Round-tripping objects through the FFI

Hi,

I’ve been implementing graph transformations in Python and sometimes it is handy to add annotations to nodes. Now, running these through an ExprMutator will give me all new nodes and they’re gone. But actually, they’re gone ealier than that:

x = tvm.relay.var('x', shape=(1,1))
x.my_annotation = 'something'
y = x * tvm.relay.const(2)
assert y.args[0] == x
y.args[0].my_annotation  # AttributeError

The underlying reason is that TVM’s custom FFI doesn’t attach the Python object to the C object but just returns a new Python object pointing to the same C object. I can work around it by keeping a dict originalizer = {o: o for o in all_original_objects} and then do originalizer[y.args[0]], but that seems clumsy.

For reference, the same thing works better in other frameworks:

x = torch.tensor(1.0, requires_grad=True)
x.my_annotation = 'something'
y = x * 2
y.grad_fn.next_functions[0][0].variable.my_annotation  # works!

Should TVM do the same?

Best regards

Thomas

In this particular case, because most of the FFI objects are IR nodes, we want to keep them self-contained. Putting opaque object inside the IR node would also make things related to the IR harder, such as print the code as textformat.

On the other hand, the need to attach meta-data of specific node is valid. Right now we encourage doing so via a Map from the object to the attribute of interest. e.g.

my_annotation[x] = "somthing"
my_annotation[y.args[0]] 

It would be great to hear about your usecase about what are the annotations you want to attach and the particular usecase in mind.

The difficulty with the map is that you need to pass the map around or make it global state. My usecase is the PyTorch frontend (which could be made object-oriented instead of made purely functional to keep track of the map and prelude which is currently kept track of by indirection). Concretely tracking types:

The case is even more delicate as I’m close to (but not quite, probably) wanting checked_type as the attribute.

I see, if we build a complete function then we can attach the map as an attribute of the function. But in your case the usage seems to be the conversion phase. In this case usually map(context) is can be kept as a member of Mutator(if we make most transformations as member function of that mutator) or pass around as a member of context variable like you mentioned

However your example code brings up a great point that we should perhaps shoot a warning when users tries to assign to subclasses of the FFI objects. (perhaps via overloading setattr or add empty slots to all subclasses)

I don’t think guarding against specific use cases is more a hack. In the end, you’ll have many funny effects with this type of logic. If you add something to a set, do you expect the exact object to be in the set afterwards? In the end, one would need to think about whether having the Python interface be Pythonic is a goal.

Thanks @t-vi I agree that keeping the python interface pythonic is one goal we should strive to achieve. One principle there is to cause less surprises.
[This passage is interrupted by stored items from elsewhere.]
(** ** Edit entries and diff (edit.go, value.go, array.go, object.go) *)

(** [type EditAction string] *)
Definition EditAction : Type := string.
Definition EditAssoc : EditAction := "assoc".
Definition EditDelete : EditAction := "delete".
Definition EditMerge : EditAction := "merge".

(** [type EditEntry struct { Action EditAction; Path *InstanceID;
    Value *Value }] *)
Record EditEntry : Type := mkEditEntry
  { Action : EditAction; Path : InstanceID; EValue : option Value }.

(** [type EditOperation struct { Actions []EditEntry }] *)
Record EditOperation : Type := mkEditOperation { Actions : list EditEntry }.

(** [val.diff(new, path)] with [arr.diff] and [obj.diff] at their
    dynamic types. *)
Fixpoint diff (val : Value) (new : option Value) (path : InstanceID)
  : result (list EditEntry) :=
  match val with
  | VArray module store =>
      let arr := mkArray store module in
      let* r := Perform new
        [onArray (fun other =>
           let* out1 :=
             (fix go (l : list (option Value)) (i : Z) : result (list EditEntry) :=
                match l with
                | [] => Ok []
                | v :: l' =>
                    let* here :=
                      (if Array_Contains other i then
                         let* oi := Array_At other i in
                         match v with
                         | None => Panic nil_deref
                         | Some v' => diff v' oi (addPosPredicate path i)
                         end
                       else Ok [mkEditEntry EditDelete (addPosPredicate path i) None]) in
                    let* rest := go l' (i + 1) in
                    Ok (here ++ rest)%list
                end) store 0 in
           let* out2 :=
             (fix go (l : list (option Value)) (i : Z) : result (list EditEntry) :=
                match l with
                | [] => Ok []
                | v :: l' =>
                    let* rest := go l' (i + 1) in
                    if Array_Contains arr i then Ok rest
                    else Ok (mkEditEntry EditAssoc (addPosPredicate path i) v :: rest)
                end) (a_store other) 0 in
           Ok (out1 ++ out2)%list);
         onInterface (fun _ =>
           let* v := ValueNew (hValue new) in
           Ok [mkEditEntry EditAssoc path v])] in
      Ok (match r with Some out => out | None => [] end)
  | VObject module store =>
      let obj := mkObject store module in
      let* r := Perform new
        [onObject (fun other =>
           let* out1 :=
             (fix go (l : list (string * Value)) : result (list EditEntry) :=
                match l with
                | [] => Ok []
                | (k, v) :: l' =>
                    let* here :=
                      (if Object_Contains other k then
                         let* p := InstanceID_push path k in
                         diff v (Object_At other k) p
                       else
                         let* p := InstanceID_push path k in
                         Ok [mkEditEntry EditDelete p None]) in
                    let* rest := go l' in
                    Ok (here ++ rest)%list
                end) store in
           let* out2 :=
             (fix go (l : list (string * Value)) : result (list EditEntry) :=
                match l with
                | [] => Ok []
                | (k, v) :: l' =>
                    let* here :=
                      (if Object_Contains obj k then Ok []
                       else
                         let* p := InstanceID_push path k in
                         Ok [mkEditEntry EditAssoc p (Some v)]) in
                    let* rest := go l' in
                    Ok (here ++ rest)%list
                end) (o_store other) in
           Ok (out1 ++ out2)%list);
         onInterface (fun _ =>
           let* v := ValueNew (hValue new) in
           Ok [mkEditEntry EditAssoc path v])] in
      Ok (match r with Some out => out | None => [] end)
  | _ =>
      let* e := equal (Some val) new in
      if e then Ok [] else Ok [mkEditEntry EditAssoc path new]
  end.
In the meantime, we do have the other design constraints, that requires us to make sure core data structures are self-contained without opaque fields. For example, we want to be able to serializing the entire IR into a text format, which do not play well with opaque field. Many of the backend passes also need to know all the possible types and field before hand.

So one way to view these IR data structures is to view they as typed immutable python objects with fixed slots, where attaching new field is not permitted(that i why I suggested perhaps we should provide a clear error message when user attempted to do so). Such restricted settings are still valid and pythonic(e.g. in the case of namedtuples and others) while also gives us the properties needed for the features in an IR (self-contained, can be round-trip to a text format).

@tqchen Thank you for providing the rationale here. I have so much to learn.

I don’t quite understand yet why serialization would necessarily preclude you from having a 1-1 relation between C++ and Python objects – deserializing would create a new C++ object so I would not expect that you get back the same Python object. Now I can see how we would not serialize all stuff people attach to it, but I think the much more modest goal of having a better correspondence at runtime would be feasible by linking the Python object to the C++ object if the Python object exists and if it does not setting up the link when we first create a Python object from it.

Thanks @t-vi . To achieve you are describing we might need to use pyobject as primary container and source of reference counting. Notably due to the design constraint of making Object language invariant we cannot do that. The plus side though is that the object can be access in deployment from other languages.

On the comment of 1-1 relation between c++ and python object. If we indeed restrict the object to be immutable after construction (or simply forbid setting to uknown fields), then we can view it as a 1-1 relation. In such cases two python objects a, b with will come with the same handle (they strictly don’t have the same id, but everything else, hash equality and field content all works out). While I understand such restriction loses certain flexibility like attaching opaque information to an object, it does on the other hand improves the clarity and expectation of the IR itself, since we know that there won’t be additional information attached and all the info are clearly in the typed field.

So the current design rationale comes from both: (1) the complexity to support such feature while retaining language invariance property; (2) The potential desire to keep IR objects cleanly typed and immutable while remaining pythonic as possible.